▸ Task objective
Once you find the line with "(** [sub in s] *)" in the entries below, return exactly every line from it through the line with "(** *** Whitespace".

Data items
________

(** * mssql_mcp_server: identifier validation, statement classification,
      the connection manager and the request handlers

    A shallow embedding of [src/mssql_mcp_server/server.py].

    A Python [str] is kept as the bytes of its UTF-8 form, one byte per
    Rocq character.  Searching, slicing and the two regular expressions
    only look for ASCII characters, which UTF-8 keeps apart from every
    other character, so they work on the bytes as Python does on the
    characters.  The functions that know about characters beyond ASCII
    ([strip], [split] without argument, [upper]) read the UTF-8 forms:
    whitespace is what [str.isspace] accepts, upper case is Python's
    upper-case mapping of every character.

    The two regular expressions of the source are embedded twice: as
    the scanners the handlers run ([TableNameRe], [BlockCommentRe]) and
    as patterns with the meaning Python gives them ([PyRe]); the
    scanners are proved to decide that meaning.

    The database driver (pyodbc) and the engine behind it are not part
    of the repository: they are an interface ([Driver]) over an abstract
    engine state, and every handler is a computation in a state and
    exception monad over the process state.  Logging is left out. *)

From Stdlib Require Import String Ascii List Bool Arith NArith ZArith Lia DecimalString.
From ExtLib Require Import Structures.Monad Structures.MonadExc.
Import ListNotations.
Import MonadNotation.
Local Open Scope list_scope.
Local Open Scope string_scope.
Local Open Scope monad_scope.

Set Implicit Arguments.

(** ** Python exceptions and outcomes *)

(** The exception classes the handlers raise or meet.  All of them derive
    from [Exception]; [DatabaseError] stands for [pyodbc.Error] and its
    subclasses. *)
Inductive exn_class :=
| ValueError | RuntimeError | TypeError | IndexError | AttributeError
| ValidationError | DatabaseError.

(** An exception instance: its class and [str(e)]. *)
Record exn := Exn { exn_cls : exn_class; exn_msg : string }.

(** [str(e)] *)
Definition str_exn (e : exn) : string := exn_msg e.

(** The result of running a piece of Python: a value or a raised
    exception. *)
Inductive outcome (A : Type) :=
| Ret (a : A)
| Raise (e : exn).
Arguments Ret {A} a.
Arguments Raise {A} e.

(** the newline character, as a one-character string *)
Definition LF : string := String "010" "".

(** ** Python string operations *)
Module PyStr.

Definition in_range (lo hi : nat) (c : ascii) : bool :=
  Nat.leb lo (nat_of_ascii c) && Nat.leb (nat_of_ascii c) hi.

(** the UTF-8 form of the character with code point [cp] *)
Definition utf8 (cp : N) : string :=
  let b (n : N) := ascii_of_N n in
  (if cp <? 128 then String (b cp) ""
   else if cp <? 2048 then
     String (b (192 + cp / 64)) (String (b (128 + cp mod 64)) "")
   else if cp <? 65536 then
     String (b (224 + cp / 4096))
       (String (b (128 + (cp / 64) mod 64)) (String (b (128 + cp mod 64)) ""))
   else
     String (b (240 + cp / 262144))
       (String (b (128 + (cp / 4096) mod 64))
          (String (b (128 + (cp / 64) mod 64))
             (String (b (128 + cp mod 64)) ""))))%N.

Fixpoint concat (pieces : list string) : string :=
  match pieces with
  | [] => EmptyString
  | p :: ps => p ++ concat ps
  end.

Fixpoint map (f : ascii -> ascii) (s : string) : string :=
  match s with
  | EmptyString => EmptyString
  | String c r => String (f c) (map f r)
  end.

(** [s.startswith(p)] *)
Fixpoint startswith (p s : string) : bool :=
  match p, s with
  | EmptyString, _ => true
  | String a p', String b s' => Ascii.eqb a b && startswith p' s'
  | String _ _, EmptyString => false
  end.

(** [s[n:]] *)
Fixpoint drop (n : nat) (s : string) : string :=
  match n, s with
  | O, _ => s
  | S n', String _ r => drop n' r
  | S _, EmptyString => EmptyString
  end.

(** [s[:n]] *)
Fixpoint take (n : nat) (s : string) : string :=
  match n, s with
  | S n', String c r => String c (take n' r)
  | _, _ => EmptyString
  end.

(** [s.find(sub)]: the lowest index where [sub] occurs, [None] for
    Python's [-1]. *)
Fixpoint find (sub s : string) : option nat :=
  if startswith sub s then Some 0
  else match s with
       | EmptyString => None
       | String _ r => option_map S (find sub r)
       end.

(** [sub in s] *)
Definition contains (sub s : string) : bool :=
  match find sub s with Some _ => true | None => false end.

(** [s.split(sep)] for a one-character separator: the pieces between
    the separators, empty pieces kept; never the empty list. *)
Fixpoint split (sep : ascii) (s : string) : list string :=
  match s with
  | EmptyString => [EmptyString]
  | String c r =>
      if Ascii.eqb c sep then EmptyString :: split sep r
      else match split sep r with
           | piece :: pieces => String c piece :: pieces
           | [] => [String c EmptyString]
           end
  end.

(** [sep.join(pieces)] *)
Fixpoint join (sep : string) (pieces : list string) : string :=
  match pieces with
  | [] => EmptyString
  | [p] => p
  | p :: ps => p ++ sep ++ join sep ps
  end.

(** *** Whitespace

    The characters [str.isspace] accepts, which are the ones [strip] and
    [split] without argument take for whitespace.  [isspace] is
    [str.isspace] on an ASCII character: tab, LF, VT, FF, CR, the four
    separators FS GS RS US, and space. *)
Definition isspace (c : ascii) : bool :=
  in_range 9 13 c || in_range 28 32 c.

(** Beyond ASCII: U+0085, U+00A0, U+1680, U+2000 to U+200A, U+2028,
    U+2029, U+202F, U+205F and U+3000, in their UTF-8 forms. *)
Definition wide_spaces : list string :=
  Eval vm_compute in
    List.map utf8
      [133; 160; 5760; 8192; 8193; 8194; 8195; 8196; 8197; 8198; 8199;
       8200; 8201; 8202; 8232; 8233; 8239; 8287; 12288]%N.

(** the number of bytes of the whitespace character [s] starts with;
    [0] when it does not start with one *)
Definition space_len (s : string) : nat :=
  match s with
  | EmptyString => 0
  | String c _ =>
      if isspace c then 1
      else match List.find (fun e => startswith e s) wide_spaces with
           | Some e => String.length e
           | None => 0
           end
  end.

(** [s.lstrip()]; [skip] counts the bytes still to pass of a whitespace
    character that has been recognised. *)
Fixpoint lstrip_from (skip : nat) (s : string) : string :=
  match s with
  | EmptyString => EmptyString
  | String c r =>
      match skip with
      | S n => lstrip_from n r
      | O => match space_len s with
             | O => s
             | S n => lstrip_from n r
             end
      end
  end.

Definition lstrip (s : string) : string := lstrip_from 0 s.

(** [s.rstrip()]: the text is cut where nothing but whitespace
    follows. *)
Fixpoint rstrip (s : string) : string :=
  match s with
  | EmptyString => EmptyString
  | String c r =>
      match lstrip s with
      | EmptyString => EmptyString
      | _ => String c (rstrip r)
      end
  end.

(** [s.strip()] *)
Definition strip (s : string) : string := rstrip (lstrip s).

(** [s.split()] with no separator: the maximal runs of non-whitespace.
    [word] is the run being collected, last byte first; [skip] is as in
    [lstrip_from]. *)
Fixpoint rev_append (w s : string) : string :=
  match w with
  | EmptyString => s
  | String c r => rev_append r (String c s)
  end.

Definition flush (word : string) (words : list string) : list string :=
  match word with
  | EmptyString => words
  | _ => rev_append word EmptyString :: words
  end.

Fixpoint split_ws_from (word : string) (skip : nat) (s : string)
  : list string :=
  match s with
  | EmptyString => flush word []
  | String c r =>
      match skip with
      | S n => split_ws_from word n r
      | O => match space_len s with
             | O => split_ws_from (String c word) 0 r
             | S n => flush word (split_ws_from EmptyString n r)
             end
      end
  end.

Definition split_ws (s : string) : list string :=
  split_ws_from EmptyString 0 s.

(** *** Letter case *)

(** the upper-case and the lower-case form of an ASCII letter; every
    other byte is left as it is *)
Definition upper_char (c : ascii) : ascii :=
  if in_range 97 122 c then ascii_of_nat (nat_of_ascii c - 32) else c.

Definition lower_char (c : ascii) : ascii :=
  if in_range 65 90 c then ascii_of_nat (nat_of_ascii c + 32) else c.

(** a text with its ASCII letters in upper case *)
Definition ascii_upper (s : string) : string := map upper_char s.

(** [s.lower()], as far as a comparison with an ASCII text can tell: the
    ASCII letters are mapped; of all other characters only U+0130 and
    U+212A have an ASCII letter in their lower-case form ([i] and [k]). *)
Definition lower (s : string) : string := map lower_char s.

________

▸ Exercise answer
(** [sub in s] *)
Definition contains (sub s : string) : bool :=
  match find sub s with Some _ => true | None => false end.

(** [s.split(sep)] for a one-character separator: the pieces between
    the separators, empty pieces kept; never the empty list. *)
Fixpoint split (sep : ascii) (s : string) : list string :=
  match s with
  | EmptyString => [EmptyString]
  | String c r =>
      if Ascii.eqb c sep then EmptyString :: split sep r
      else match split sep r with
           | piece :: pieces => String c piece :: pieces
           | [] => [String c EmptyString]
           end
  end.

(** [sep.join(pieces)] *)
Fixpoint join (sep : string) (pieces : list string) : string :=
  match pieces with
  | [] => EmptyString
  | [p] => p
  | p :: ps => p ++ sep ++ join sep ps
  end.

(** *** Whitespace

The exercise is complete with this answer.